Is there is a way to use Rust's channels like Go? I couldn't find any.
For those who are not familiar with select statement in Go (from the documentation):
A "select" statement chooses which of a set of possible send or receive operations will proceed. It looks similar to a "switch" statement but with the cases all referring to communication operations. A case with a RecvStmt may assign the result of a RecvExpr to one or two variables, which may be declared using a short variable declaration. The RecvExpr must be a (possibly parenthesized) receive operation. There can be at most one default case and it may appear anywhere in the list of cases.
Execution of a "select" statement proceeds in several steps:
- For all the cases in the statement, the channel operands of receive operations and the channel and right-hand-side expressions of send statements are evaluated exactly once, in source order, upon entering the "select" statement. The result is a set of channels to receive from or send to, and the corresponding values to send. Any side effects in that evaluation will occur irrespective of which (if any) communication operation is selected to proceed. Expressions on the left-hand side of a RecvStmt with a short variable declaration or assignment are not yet evaluated.

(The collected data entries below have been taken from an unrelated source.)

(** * LemonData model search: a shallow embedding of [skill/scripts/search_api.py]

    The script fetches a model catalog and a price list, classifies every
    model by keywords of its identifier, and filters and prints the result.
    Each Python function is embedded below under its own name.

    Conventions.
    - A Python [str] is a Rocq [string]; [x in s] is substring containment.
    - A JSON record ([Dict] in the annotations) is a [gmap string pyval]
      whose values are the JSON scalars.
    - An exception is a value of [exn]; a call that may raise returns a
      [result].
    - [str.lower] and the text of a float are functions of the Python
      runtime; they are the two fields of [PyRuntime] and every definition
      is parametric in them. *)

From Stdlib Require Import PrimFloat.
From stdpp Require Import gmap strings list fin_maps pretty.


(** ** Values, exceptions and results *)

Inductive pyval : Type :=
  | PyNone
  | PyBool (b : bool)
  | PyInt (z : Z)
  | PyFloat (f : float)
  | PyStr (s : string).

Inductive exn : Type :=
  | RequestException (msg : string)
  | Exception (msg : string)
  | KeyError (key : string)
  | AttributeError (msg : string)
  | TypeError (msg : string)
  | ValueError (msg : string).

Inductive result (A : Type) : Type :=
  | Ok (a : A)
  | Raise (e : exn).

Arguments Ok {A} a.
Arguments Raise {A} e.

Definition bind {A B : Type} (r : result A) (k : A → result B) : result B :=
  match r with
  | Ok a => k a
  | Raise e => Raise e
  end.

Notation "x ←! r ; k" := (bind r (fun x => k))
  (at level 100, r at next level, k at level 200, right associativity).

(** What the interpreter supplies: [str.lower], which keeps the empty
    string, and [str] of a float. *)
Class PyRuntime : Type := {
  str_lower : string → string;
  float_str : float → string;
  str_lower_empty : str_lower "" = ""
}.

(** [bool(v)]. *)
Definition truthy (v : pyval) : bool :=
  match v with
  | PyNone => false
  | PyBool b => b
  | PyInt z => negb (z =? 0)%Z
  | PyFloat f => negb (PrimFloat.eqb f 0%float)
  | PyStr s => negb (String.eqb s "")
  end.

(** [type(v).__name__], as it appears in the text of an AttributeError. *)
Definition type_name (v : pyval) : string :=
  match v with
  | PyNone => "NoneType"
  | PyBool _ => "bool"
  | PyInt _ => "int"
  | PyFloat _ => "float"
  | PyStr _ => "str"
  end.

(** [x in s] on strings. *)
Fixpoint str_in (x s : string) : bool :=
  String.prefix x s ||
  match s with
  | EmptyString => false
  | String _ s' => str_in x s'
  end.

(** [any(x in s for x in xs)]. *)
Definition any_in (xs : list string) (s : string) : bool :=
  existsb (fun x => str_in x s) xs.

Section Runtime.
Context `{PyRuntime}.

(** [str(v)], as an f-string field renders a value. *)
Definition py_str (v : pyval) : string :=
  match v with
  | PyNone => "None"
  | PyBool true => "True"
  | PyBool false => "False"
  | PyInt z => pretty z
  | PyFloat f => float_str f
  | PyStr s => s
  end.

- If one or more of the communications can proceed, a single one that can proceed is chosen via a uniform pseudo-random selection. Otherwise, if there is a default case, that case is chosen. If there is no default case, the "select" statement blocks until at least one of the communications can proceed.
- Unless the selected case is the default case, the respective communication operation is executed.
- If the selected case is a RecvStmt with a short variable declaration or an assignment, the left-hand side expressions are evaluated and the received value (or values) are assigned.
- The statement list of the selected case is executed.
Since communication on nil channels can never proceed, a select with only nil channels and no default case blocks forever.
For example, how can I write this in Rust?
func search(ctx context.Context, result chan IResult, q string) error {
// googleSearch and bingSearch will return IResult interface channel
google := googleSearch(q)
bing := bingSearch(q)
t := time.After(time.Second)
for {
select {
// at any point if caller cancel the operation we return
case <- ctx.Done():
return nil
case r, ok := <- google:
if !ok { // check if channel is closed
google = nil
if bing == nil { // we are done
return nil
}
continue
}
// sending the google search result to result channel. ( channel to channel )
result <- r
case r, ok := <- bing:
if !ok {
bing = nil
if google == nil {
return nil
}
continue
}
result <- r
case <- t:
// this function never lives for more then 1 second
return fmt.Errorf("timeout")
}
}
return nil
}
If you just want to receive with a timeout, the recv_timeout
method is what you are looking for.
There is also a try_recv
method, if you want to receive without blocking.
If you want to mix several channels, then @Shepmaster's answer describes the only way I know of in the standard library.
However Rust's standard library is much more lightweight than Go's, and in Rust it is common to use crates for this kind of thing. The crossbeam_channel
crate does have a select
that is stable and can be used to wait on different channels.